Paris déboussolé par les orientations bruxelloises
Bien plus importantes que leur simple intitulé, ces « orientations » doivent « aider les États membres à mettre en œuvre cette disposition », dans la phase de transposition de l’article 17 dans le droit de chaque État membre.
Si la Commission a tenu à rappeler avoir « mené un dialogue approfondi avec les parties prenantes afin de recueillir leurs points de vue sur les principaux sujets liés à l’application dudit article », les premières esquisses de ces lignes, révélées cet été, ont été fraichement accueillies au ministère de la Culture.
Pour mémoire, la Commission a souligné que l’article 17 se devait d’assurer l’équilibre entre protection du droit d’auteur et liberté d’expression. De là découlent plusieurs nécessités : garantir le respect des exceptions comme la courte citation, épargner les contenus signalés comme contrefaisant, mais relevant en réalité du domaine public, et s’assurer de leur originalité.
Un point douloureux pour les ayants droit français, alors que cette question est systématiquement contournée dans les contentieux de masse.

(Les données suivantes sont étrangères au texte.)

Lemma keep_starred_filter (members : odict member) :
  NoDup members.*1 →
  keep_starred members = filter (λ kv, stars kv.2 ≠ 0) members.
Proof.
  unfold keep_starred.
  assert (H : ∀ acc : odict member,
            NoDup members.*1 → (∀ k, k ∈ members.*1 → k ∉ acc.*1) →
            foldl (λ fm kv, if bool_decide (stars kv.2 ≠ 0)
                            then dict_set kv.1 kv.2 fm else fm) acc members
            = acc ++ filter (λ kv, stars kv.2 ≠ 0) members).
  { induction members as [|[k m] members IH]; intros acc Hnd Hdis.
    - by rewrite app_nil_r.
    - rewrite fmap_cons in Hnd. apply NoDup_cons in Hnd as [Hk Hnd].
      simpl. rewrite filter_cons. simpl.
      assert (dict_set k m acc = acc ++ [(k, m)]) as Hset.
      { assert (k ∉ acc.*1) as Hacc by (apply Hdis; left).
        clear -Hacc. induction acc as [|[k0 v0] acc IHa]; [done|].
        simpl. apply not_elem_of_cons in Hacc as [Hne Hacc].
        rewrite decide_False by done. by rewrite IHa. }
      destruct (decide (stars m ≠ 0)) as [Hs|Hs].
      + rewrite bool_decide_true by done. rewrite IH; [|done|].
        * by rewrite Hset, <- app_assoc.
        * intros k' Hk'. rewrite Hset, fmap_app, elem_of_app.
          intros [Hin|Hin%list_elem_of_singleton].
          -- revert Hin. apply Hdis. by right.
          -- simpl in Hin. subst k'. done.
      + rewrite bool_decide_false by done. apply IH; [done|].
        intros k' Hk'. apply Hdis. by right. }
  intros Hnd. rewrite H; [done | done |]. intros k _ Hk.
  by apply elem_of_nil in Hk.
Qed.

Lemma dict_get_filter {V} (P : string * V → Prop) `{∀ x, Decision (P x)}
    (k : string) (d : odict V) :
  NoDup d.*1 →
  dict_get k (filter P d) =
  match dict_get k d with
  | Some v => if decide (P (k, v)) then Some v else None
  | None => None
  end.
Proof.
  induction d as [|[k0 v0] d IH]; intros Hnd; [done|].
  rewrite fmap_cons in Hnd. apply NoDup_cons in Hnd as [Hk0 Hnd].
  rewrite filter_cons. simpl. destruct (decide (k0 = k)) as [->|Hne].
  - destruct (decide (P (k, v0))); simpl.
    + by rewrite decide_True.
    + rewrite IH by done.
      assert (dict_get k d = None) as -> by (by apply dict_get_None). done.
  - destruct (decide (P (k0, v0))); simpl.
    + rewrite decide_False by done. by apply IH.
    + by apply IH.
Qed.

Lemma filter_keys_NoDup {V} (P : string * V → Prop) `{∀ x, Decision (P x)}
    (d : odict V) :
  NoDup d.*1 → NoDup (filter P d).*1.
Proof.
  induction d as [|[k0 v0] d IH]; intros Hnd; [done|].
  rewrite fmap_cons in Hnd. apply NoDup_cons in Hnd as [Hk0 Hnd].
  rewrite filter_cons. destruct (decide (P (k0, v0))); [|by apply IH].
  rewrite fmap_cons. apply NoDup_cons. split; [|by apply IH].
  intros [[k v] [Hk Hin]]%list_elem_of_fmap. simpl in Hk. subst k.
  apply list_elem_of_filter in Hin as [_ Hin]. apply Hk0.
  apply list_elem_of_fmap. by exists (k0, v).
Qed.

(** ** readData *)

Section ReadDataFacts.

Variable load : string → option file_data.

Lemma read_files_spec input_filenames members data :
  match read_files load input_filenames members data with
  | None => Exists (unreadable load) input_filenames
  | Some (members', data') =>
      Forall (λ f, ¬ unreadable load f) input_filenames ∧
      data' = match last input_filenames with
              | Some f => load f
              | None => data
              end ∧
      members' = dict_update members (all_records load input_filenames)
  end.
Proof.
  revert members data.
  induction input_filenames as [|f rest IH]; intros members data; simpl.
  - done.
  - destruct (load f) as [d|] eqn:Ef; simpl; [|left; unfold unreadable; by rewrite Ef].
    destruct (data_members d) as [ms|] eqn:Ems; simpl;
      [|left; unfold unreadable; by rewrite Ef].
    specialize (IH (dict_update members ms) (Some d)).
    destruct (read_files load rest (dict_update members ms) (Some d))
      as [[members' data']|]; [|by right].
    destruct IH as (Hall & -> & ->). split; [|split].
    + constructor; [|done]. unfold unreadable. rewrite Ef. simpl. by rewrite Ems.
    + rewrite last_cons. destruct (last rest); [done | by rewrite Ef].
    + unfold all_records. simpl. unfold loaded_members at 2.
      rewrite Ef. simpl. rewrite Ems. simpl.
      unfold dict_update. by rewrite foldl_app.
Qed.

End ReadDataFacts.

(** X8.  [readData] raises exactly when one of the files cannot be read or
    has no "members", or when the last file has no "event", which includes
    the case of no file at all; when it returns, the event is that of the
    last file. *)
Theorem readData_raises (load : string → option file_data)
    (input_filenames : list string) :
  (readData load input_filenames = None ↔
   Exists (unreadable load) input_filenames ∨
   last_event load input_filenames = None) ∧
  (∀ members event,
     readData load input_filenames = Some (members, event) →
     last_event load input_filenames = Some event).
Proof.
  unfold readData, last_event.
  pose proof (read_files_spec load input_filenames [] None) as H.
  destruct (read_files load input_filenames [] None) as [[ms data]|]; simpl.
  - destruct H as (Hall & -> & _).
    assert (Hno : ¬ Exists (unreadable load) input_filenames).
    { intros Hex. apply Exists_exists in Hex as (f & Hf & Hbad).
      rewrite Forall_forall in Hall. by apply (Hall f). }
    destruct (last input_filenames) as [f|]; simpl.
    + destruct (load f) as [d|]; simpl.
      * destruct (data_event d) as [ev|]; simpl.
        -- split; [|by intros ?? [= _ <-]].
           split; [done | by intros [?|?]].
        -- split; [|done]. split; [by right | done].
      * split; [|done]. split; [by right | done].
    + split; [|done]. split; [by right | done].
  - split; [|done]. split; [by left | done].
Qed.

Lemma readData_raises_witness :
  readData example_load ["a.json"; "b.json"]%string = None ∧
  last_event example_load ["b.json"; "a.json"]%string = Some "2022"%string.
Proof.
  split.
  - apply (proj1 (readData_raises example_load ["a.json"; "b.json"]%string)).
    right. vm_compute. reflexivity.
  - eapply (proj2 (readData_raises example_load ["b.json"; "a.json"]%string)).
    vm_compute. reflexivity.
Defined.

(** X9.  What [readData] returns has each key once; under a key it holds
    the record of the last file that has the key, and nothing when that
    record has no stars, whatever the earlier files say. *)
Theorem readData_members (load : string → option file_data)
    (input_filenames : list string) (members : odict member)
    (event : string) :
  readData load input_filenames = Some (members, event) →
  NoDup members.*1 ∧
  (∀ k, dict_get k members =
        match dict_get k (reverse (all_records load input_filenames)) with
        | Some m => if decide (stars m ≠ 0) then Some m else None
        | None => None
        end) ∧
  Forall (λ kv, stars kv.2 ≠ 0) members.
Proof.
  unfold readData.
  pose proof (read_files_spec load input_filenames [] None) as H.
  destruct (read_files load input_filenames [] None) as [[ms data]|];
    simpl; [|done].
  destruct H as (_ & _ & ->).
  destruct data as [d|]; simpl; [|done].
  destruct (data_event d) as [ev|]; simpl; [|done].
  intros [= <- <-].
  assert (Hnd : NoDup (dict_update [] (all_records load input_filenames)).*1)
    by (apply dict_update_NoDup; constructor).
  rewrite keep_starred_filter by done.
  split; [by apply filter_keys_NoDup|]. split.
  - intros k. rewrite dict_get_filter by done. rewrite dict_get_update. simpl.
    by destruct (dict_get k (reverse (all_records load input_filenames))).
  - apply Forall_forall. by intros kv [? _]%list_elem_of_filter.
Qed.

Lemma readData_members_witness :
  ∃ members,
    readData example_load ["a.json"; "b.json"; "a.json"]%string
      = Some (members, "2022"%string) ∧
    NoDup members.*1.
Proof.
  eexists. split; [vm_compute; reflexivity|].
  apply (readData_members example_load ["a.json"; "b.json"; "a.json"]%string
           _ "2022"%string).
  vm_compute. reflexivity.
Defined.

Lemma dict_update_keys {V} (d other : odict V) :
  (dict_update d other).*1 =
  d.*1 ++ filter (λ k, k ∉ d.*1) (first_appearances other.*1).
Proof.
  revert d. induction other as [|[k v] other IH]; intros d.
  - simpl. by rewrite app_nil_r.
  - unfold dict_update in *. rewrite fmap_cons. cbn [foldl fst snd first_appearances].
    rewrite IH, dict_set_keys, filter_cons.
    destruct (decide (k ∈ d.*1)) as [Hin|Hnin].
    + rewrite decide_False by (by intros ?). f_equal.
      rewrite list_filter_filter. apply list_filter_iff. intros k'.
      split; [|by intros [? _]]. intros Hk'. split; [done|]. by intros ->.
    + rewrite decide_True by done. rewrite <- app_assoc. f_equal. simpl. f_equal.
      rewrite list_filter_filter. apply list_filter_iff. intros k'.
      rewrite elem_of_app, list_elem_of_singleton. split.
      * intros Hk'. split; [tauto|]. intros ->. tauto.
      * intros [? ?] [?|?]; done.
Qed.

Lemma filter_agree {A} (P Q : A → Prop) `{∀ x, Decision (P x)}
    `{∀ x, Decision (Q x)} (l : list A) :
  (∀ x, x ∈ l → P x ↔ Q x) → filter P l = filter Q l.
Proof.
  induction l as [|x l IH]; intros Hl; [done|].
  rewrite !filter_cons.
  assert (filter P l = filter Q l) as ->
    by (apply IH; intros y Hy; apply Hl; by right).
  destruct (decide (P x)) as [HP|HP].
  - rewrite decide_True; [done|]. apply Hl; [by left | done].
  - rewrite decide_False; [done|]. intros HQ. apply HP, Hl; [by left | done].
Qed.

Lemma filter_keys {V} (P : string * V → Prop) `{∀ x, Decision (P x)}
    (d : odict V) :
  NoDup d.*1 →
  (filter P d).*1 = filter (λ k, is_Some (dict_get k (filter P d))) d.*1.
Proof.
  induction d as [|[k0 v0] d IH]; intros Hnd; [done|].
  rewrite fmap_cons in Hnd. apply NoDup_cons in Hnd as [Hk0 Hnd].
  rewrite fmap_cons. cbn [fst]. rewrite !filter_cons.
  destruct (decide (P (k0, v0))) as [HP|HP].
  - rewrite decide_True
      by (cbn [dict_get]; rewrite decide_True by done; by eexists).
    rewrite fmap_cons. cbn [fst]. f_equal. rewrite IH by done.
    apply filter_agree. intros k Hk. cbn [dict_get].
    rewrite decide_False; [done|]. by intros ->.
  - rewrite decide_False.
    + by apply IH.
    + assert (dict_get k0 (filter P d) = None) as ->; [|by intros [? ?]].
      apply dict_get_None. intros [[k v] [Hk Hin]]%list_elem_of_fmap.
      simpl in Hk. subst k. apply list_elem_of_filter in Hin as [_ Hin].
      apply Hk0. apply list_elem_of_fmap. by exists (k0, v).
Qed.

(** X10.  The keys of what [readData] returns are in the order of their
    first appearance in the files as they are read: a later file that gives
    a key again replaces the record and leaves its place. *)
Theorem readData_order (load : string → option file_data)
    (input_filenames : list string) (members : odict member)
    (event : string) :
  readData load input_filenames = Some (members, event) →
  members.*1 =
  filter (λ k, is_Some (dict_get k members))
         (first_appearances (all_records load input_filenames).*1).
Proof.
  unfold readData.
  pose proof (read_files_spec load input_filenames [] None) as H.
  destruct (read_files load input_filenames [] None) as [[ms data]|];
    simpl; [|done].
  destruct H as (_ & _ & ->).
  destruct data as [d|]; simpl; [|done].
  destruct (data_event d) as [ev|]; simpl; [|done].
  intros [= <- <-].
  assert (Hnd : NoDup (dict_update [] (all_records load input_filenames)).*1)
    by (apply dict_update_NoDup; constructor).
  rewrite keep_starred_filter by done.
  rewrite filter_keys by done. rewrite dict_update_keys. simpl.
  f_equal. clear.
  induction (first_appearances _) as [|k l IH]; [done|].
  rewrite filter_cons, decide_True by apply not_elem_of_nil.
  by rewrite IH.
Qed.

Lemma readData_order_witness :
  ∃ members,
    readData example_load ["b.json"; "a.json"]%string
      = Some (members, "2022"%string) ∧
    members.*1 = ["3"; "1"; "2"]%string.
Proof.
  eexists. split; [vm_compute; reflexivity|].
  rewrite (readData_order example_load ["b.json"; "a.json"]%string
             _ "2022"%string); vm_compute; reflexivity.
Defined.

(** ** getOptions *)

Lemma prefix_flag (c : ascii) (a : string) :
  String.prefix (String "-" (String c "")) a = true ↔
  ∃ s, a = String "-" (String c s).
Proof.
  split.
  - destruct a as [|c1 [|c2 s]]; cbn [String.prefix]; [done| |].
    + by destruct (ascii_dec "-" c1).
    + destruct (ascii_dec "-" c1) as [<-|]; [|done].
      destruct (ascii_dec c c2) as [<-|]; [|done]. by exists s.
  - intros [s ->]. cbn [String.prefix]. destruct (ascii_dec "-" "-"); [|done].
    destruct (ascii_dec c c); [|done]. by destruct s.
Qed.

Lemma prefix_flag_eq (c c' : ascii) (s : string) :
  String.prefix (String "-" (String c "")) (String "-" (String c' s))
  = bool_decide (c = c').
Proof.
  destruct (decide (c = c')) as [->|Hne].
  - rewrite bool_decide_true by done. apply prefix_flag. by exists s.
  - rewrite bool_decide_false by done.
    destruct (String.prefix _ _) eqn:E; [|done].
    apply prefix_flag in E as [s' [= ->]]. done.
Qed.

Imagine-t-on YouTube conditionner l’activation des systèmes de filtrage rêvés par les ayants droit, à leur démonstration préalable de l’originalité des œuvres défendues ? Soit la démonstration qu'elles sont empreintes de la personnalité de chaque auteur.
Mieux, si pour la Commission, les « contenus vraisemblablement contrefaisants » devraient être fauchés par les solutions de filtrage, les contenus cette fois « vraisemblablement légitimes » devraient, eux, passer entre les lames.
Selon un document préparatoire datant du 23 septembre dernier, dont Next INpact a pu prendre connaissance, ces pistes ont été accueillies au jet d’acide par le CSPLA.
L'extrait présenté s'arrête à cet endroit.